Whenever I hear anyone say that they were poor as a child but didn’t realize it because they were surrounded by so much love, I don’t believe it. It’s a beautiful sentiment, but how could you not know? I was also raised in a poor but loving household and was well aware of it every day. And, on the off chance I might happen to forget for a moment, there was always a rich kid, usually a cheerleader with a cute button nose and the bosom of a 20-year-old Playboy bunny, who was more than happy to jog my memory.
Love is a beautiful thing, but it doesn’t make you not hungry or forget that you’re wearing hand-me-downs and that your mom, who isn’t a beauty operator, cuts your hair. I’m not saying I wasn’t happy; I’m just saying that I knew. But perhaps it isn’t fair to judge since, unlike myself, not everyone has been fifty years old since they were seven.
As a single parent and sole provider, my mother made sure her children never went without basic necessities, but there wasn’t much “extra” anything at our house. I suppose I could say there was “extra love,” but that would sound just as ridiculous as someone saying they didn’t realize they were poor despite having worn milk cartons as snowshoes.
The one thing that my mom rarely said no to when it came to spending money was books. She’s an avid reader, and it is from her that I inherited my passion for reading. I adore books: the way they look and feel and especially how old ones smell when you fan their yellowing pages under your nose.
When I get a new book, my ritual is the same today as when I was a little girl. First, it’s gets set somewhere in plain sight, usually on the coffee table. I want to be able to see it but won’t read it right away. It’s fun knowing that it’s there, waiting.
When the anticipation becomes too much, the front and the back cover get read. Then, if there’s a dust cover, I read the inside flaps with the information about the author. Most times, it’s boring stuff like how they reside in North Carolina with their spouse and a parrot, both of which are named Hank. But sometimes it’s about their work process and cool facts like how they hated crying babies and mainly survived on hamburger meat, green peas, and coffee – that was Will Cuppy. He wrote a weekly column for the New York Herald in the 1930s and one of my all-time favorite books, The Decline and Fall of Practically Everybody. A hilariously wry book of stories where he humbles historical figures like William The Conqueror and Lucrezia Borgia. Who doesn’t enjoy a funny Lucrezia Borgia story, for crying out loud?
I then read the page that lists any other books the author has written and think, “If I like this one, maybe I’ll read one of those. But what if I do and it’s not as good? That would be sad. So, maybe I won’t. Relax, Pedigo, you don’t have to decide right now.”
Then next is the one with all of the publishing information on it. Not sure why I read that page. Maybe it’s because sometimes I get to say, “Hmm, I wasn’t even born when this was copywritten. Interesting.”
Even though it isn’t at all interesting.
Then onward to the dedication page, where I’ll ponder if these people truly appreciated the gesture and what they did to deserve it, other than having to live with a moody writer who ate a shitload of green peas.
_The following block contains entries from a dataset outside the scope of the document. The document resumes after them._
(* ===== verification/EngineHandler.v ===== *)
(** * The engine handler

    [Engine/EngineBase/include/EngineHandlerBase.h] and
    [src/EngineHandlerBase.cpp]: the life cycle of a handler and the loop of its
    inference thread.  The pure virtual functions are the class [Device]; what
    the base class needs of them is [DeviceLaws].  The loop is one
    [InferenceThread_iteration] per turn, interleaved with the arrival of
    requests and the collection of responses by the dispatcher thread. *)

From Stdlib Require Import SpecFloat.
From stdpp Require Import base option list.
From S2P Require Import Prelude Float32 InferObject EngineTypes SafeQueue LoadBalancer SafeThread.
Open Scope Z_scope.
Open Scope list_scope.

(** A call that returns or throws (the base class catches every exception), or
    whose behaviour is undefined (a division by zero, an access out of range). *)
Inductive Outcome (A : Type) := Value (a : A) | Throw | Undefined.
Arguments Value {A}.
Arguments Throw {A}.
Arguments Undefined {A}.

Abbreviation Input := InputLayerWrapper.
Abbreviation Output := OutputLayerWrapper.

(** The virtual functions; [Preprocess] also changes [current_batch_inputs_]. *)
Class Device (D : Type) := {
  InitializeDevice : D -> bool * D;
  LoadModelEngineFile : D -> bool * D;
  AllocateBuffers : D -> bool * D;
  ReleaseDeviceResources : D -> D;
  Preprocess : list Input -> Input -> D -> Outcome bool * list Input * D;
  DoInference : list Input -> D -> Outcome bool * D;
  Postprocess : list Input -> D -> Outcome (list Output) * D
}.

(** The linker: the response queue, or a null pointer, or (outer [None]) an
    exception. *)
Definition EngineLinker := EngineHandleUUID -> SafeQueue Input -> option (option (SafeQueue Output)).

Record EngineHandlerBase {D : Type} := mkHandler {
  profile_ : EngineProfile;
  device_id_ : Z;
  device : D;
  inference_thread_ : SafeThread;
  engine_linker_ : option EngineLinker;
  request_q_ : option (SafeQueue Input);
  respond_q_ : option (SafeQueue Output);
  current_batch_inputs_ : list Input;
  is_activate_handler_ : bool
}.
Arguments EngineHandlerBase : clear implicits.

Section Handler.
Context {D : Type} `{Device D}.

Definition set_device (h : EngineHandlerBase D) d := mkHandler D (profile_ h) (device_id_ h) d (inference_thread_ h)
  (engine_linker_ h) (request_q_ h) (respond_q_ h) (current_batch_inputs_ h) (is_activate_handler_ h).
Definition set_batch (h : EngineHandlerBase D) batch d := mkHandler D (profile_ h) (device_id_ h) d (inference_thread_ h)
  (engine_linker_ h) (request_q_ h) (respond_q_ h) batch (is_activate_handler_ h).
Definition set_links (h : EngineHandlerBase D) linker rq rs := mkHandler D (profile_ h) (device_id_ h) (device h)
  (inference_thread_ h) linker rq rs (current_batch_inputs_ h) (is_activate_handler_ h).
Definition set_thread (h : EngineHandlerBase D) t active := mkHandler D (profile_ h) (device_id_ h) (device h) t
  (engine_linker_ h) (request_q_ h) (respond_q_ h) (current_batch_inputs_ h) active.

Definition EngineHandlerBase_make (profile : EngineProfile) (device_id : Z) (d : D) : EngineHandlerBase D :=
  mkHandler D profile device_id d SafeThread_make None None None [] false.

Definition GetEngineHandleUUID (h : EngineHandlerBase D) : EngineHandleUUID := (uuid (profile_ h), device_id_ h).

Definition SetEngineLinker (h : EngineHandlerBase D) (linker : EngineLinker) : EngineHandlerBase D :=
  set_links h (Some linker) (request_q_ h) (respond_q_ h).

(** ** Activation *)

Definition Link (h : EngineHandlerBase D) : bool * EngineHandlerBase D :=
  match engine_linker_ h with
  | None => (false, h)
  | Some linker =>
      match linker (GetEngineHandleUUID h) SafeQueue_make with
      | Some (Some respond_q) => (true, set_links h (Some linker) (Some SafeQueue_make) (Some respond_q))
      | _ => (false, set_links h None None None)
      end
  end.

Definition InitializeDeviceAndModel (h : EngineHandlerBase D) : bool * EngineHandlerBase D :=
  let '(loaded, d) := LoadModelEngineFile (device h) in
  if loaded then let '(allocated, d) := AllocateBuffers d in (allocated, set_device h d)
  else (false, set_device h d).

(** [None]: the thread could not be started without terminating the process. *)
Definition ActivateEngine (h : EngineHandlerBase D) : option (bool * EngineHandlerBase D) :=
  if is_activate_handler_ h then Some (true, h)
  else match engine_linker_ h with
  | None => Some (false, h)
  | Some _ =>
      let '(linked, h) := Link h in
      if negb linked then Some (false, h)
      else
        let '(initialized, h) := InitializeDeviceAndModel h in
        if negb initialized then Some (false, h)
        else match Start (SetThreadFunctions (inference_thread_ h) true true) with
             | None => None
             | Some t => Some (true, set_thread h t true)
             end
  end.

(** ** The inference loop *)

Definition BuildInferenceFailureRespond (h : EngineHandlerBase D) (input_layer : Input) : Output :=
  mkOutput (in_meta_data input_layer) (GetEngineHandleUUID h) [].

(** Push the responses in order; [None]: through a null pointer. *)
Definition respond_all (h : EngineHandlerBase D) (outs : list Output) : option (EngineHandlerBase D) :=
  match outs, respond_q_ h with
  | [], _ => Some h
  | _, None => None
  | _, Some q => Some (set_links h (engine_linker_ h) (request_q_ h) (Some (foldl enqueue q outs)))
  end.

(** The end of a failed batch: a failure response for each of its inputs. *)
Definition fail_batch (h : EngineHandlerBase D) : option (EngineHandlerBase D) :=
  match respond_all h (map (BuildInferenceFailureRespond h) (current_batch_inputs_ h)) with
  | None => None
  | Some h => Some (set_batch h [] (device h))
  end.

(** [DoInference] and [Postprocess] on a full batch; [None] when a call's
    behaviour is undefined, here and below. *)
Definition run_batch (h : EngineHandlerBase D) : option (EngineHandlerBase D) :=
  let '(infer, d) := DoInference (current_batch_inputs_ h) (device h) in
  let h := set_device h d in
  match infer with
  | Value true =>
      let '(post, d) := Postprocess (current_batch_inputs_ h) (device h) in
      let h := set_device h d in
      match post with
      | Undefined => None
      | Throw => fail_batch h
      | Value output_results =>
          match respond_all h output_results with
          | None => None
          | Some h => Some (set_batch h [] (device h))
          end
      end
  | Undefined => None
  | _ => fail_batch h
  end.

(** The start of [InferenceThreadRunner]: a device that cannot be initialised
    ends the loop before its first turn. *)
Definition InferenceThread_begin (h : EngineHandlerBase D) : EngineHandlerBase D :=
  let '(initialized, d) := InitializeDevice (device h) in
  let h := set_device h d in
  if initialized then h
  else set_thread h (runner_clears (inference_thread_ h)) (is_activate_handler_ h).

(** One turn of the loop of [InferenceThreadRunner]. *)
Definition InferenceThread_iteration (h : EngineHandlerBase D) : option (EngineHandlerBase D) :=
  match request_q_ h with
  | None => None
  | Some rq =>
      let '(opt_input, rq) := dequeue_wait_for rq in
      let h := set_links h (engine_linker_ h) (Some rq) (respond_q_ h) in
      match opt_input with
      | None => Some h
      | Some input_data =>
          let prev_batched_input_size := length (current_batch_inputs_ h) in
          let '(batch_ready, batch, d) := Preprocess (current_batch_inputs_ h) input_data (device h) in
          let h := set_batch h batch d in
          match batch_ready with
          | Undefined => None
          | Throw => if (prev_batched_input_size =? length batch)%nat
                     then respond_all h [BuildInferenceFailureRespond h input_data] else Some h
          | Value false => Some h
          | Value true => run_batch h
          end
      end
  end.

(** ** Termination *)

(** The queue is terminated and emptied, a failure response for each request. *)
Definition InferenceThreadCloser (h : EngineHandlerBase D) : option (EngineHandlerBase D) :=
  match request_q_ h with
  | None => Some h
  | Some rq =>
      let '(inputs, rq) := clear_with_action (terminate rq) in
      let h := set_links h (engine_linker_ h) (Some rq) (respond_q_ h) in
      match respond_q_ h with
      | None => Some h
      | Some _ => respond_all h (map (BuildInferenceFailureRespond h) inputs)
      end
  end.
Then I read the forward unless, of course, it gives too much away, and then I’ll stop and go back and read that after I’m finished to see if I agree with the pompous opinion of the writer of the forward. I usually do.
And, finally, when there has been enough word foreplay and my brain is sufficiently aroused, I will begin chapter one.
Yes, that seems like a lot, I know. But it’s not if you’re a reader because readers are hardcore. We like to read. In the 90s, I continued to work for a comedy club that wouldn’t move me up as a performer or pay me more money, and I did it simply because in the condo, where the comics stayed, there was, for some reason, a collection of The Alphabet Murders by Sue Grafton and I wanted to read them all. Which I did, and then told the club booker that “F is for fuck off.”
It’s hard for me to comprehend when a person says they aren’t a reader. A man once told me that while we were at dinner. He used those exact words, “I am not a reader.” I, was suddenly tired and remembered that I needed to get up early the next morning. Because that’s a deal-breaker for me, I could be attracted to someone who can’t read but not to someone who chooses not to.
Books and being able to escape into their stories are how I survived adolescence. They let me know there was a big colorful world out there, not just the grey one where this misfit kid hung her second-hand hat. It’s why I became a storyteller. I enjoy the thought that maybe one of mine might make someone as happy as the ones I like have made me.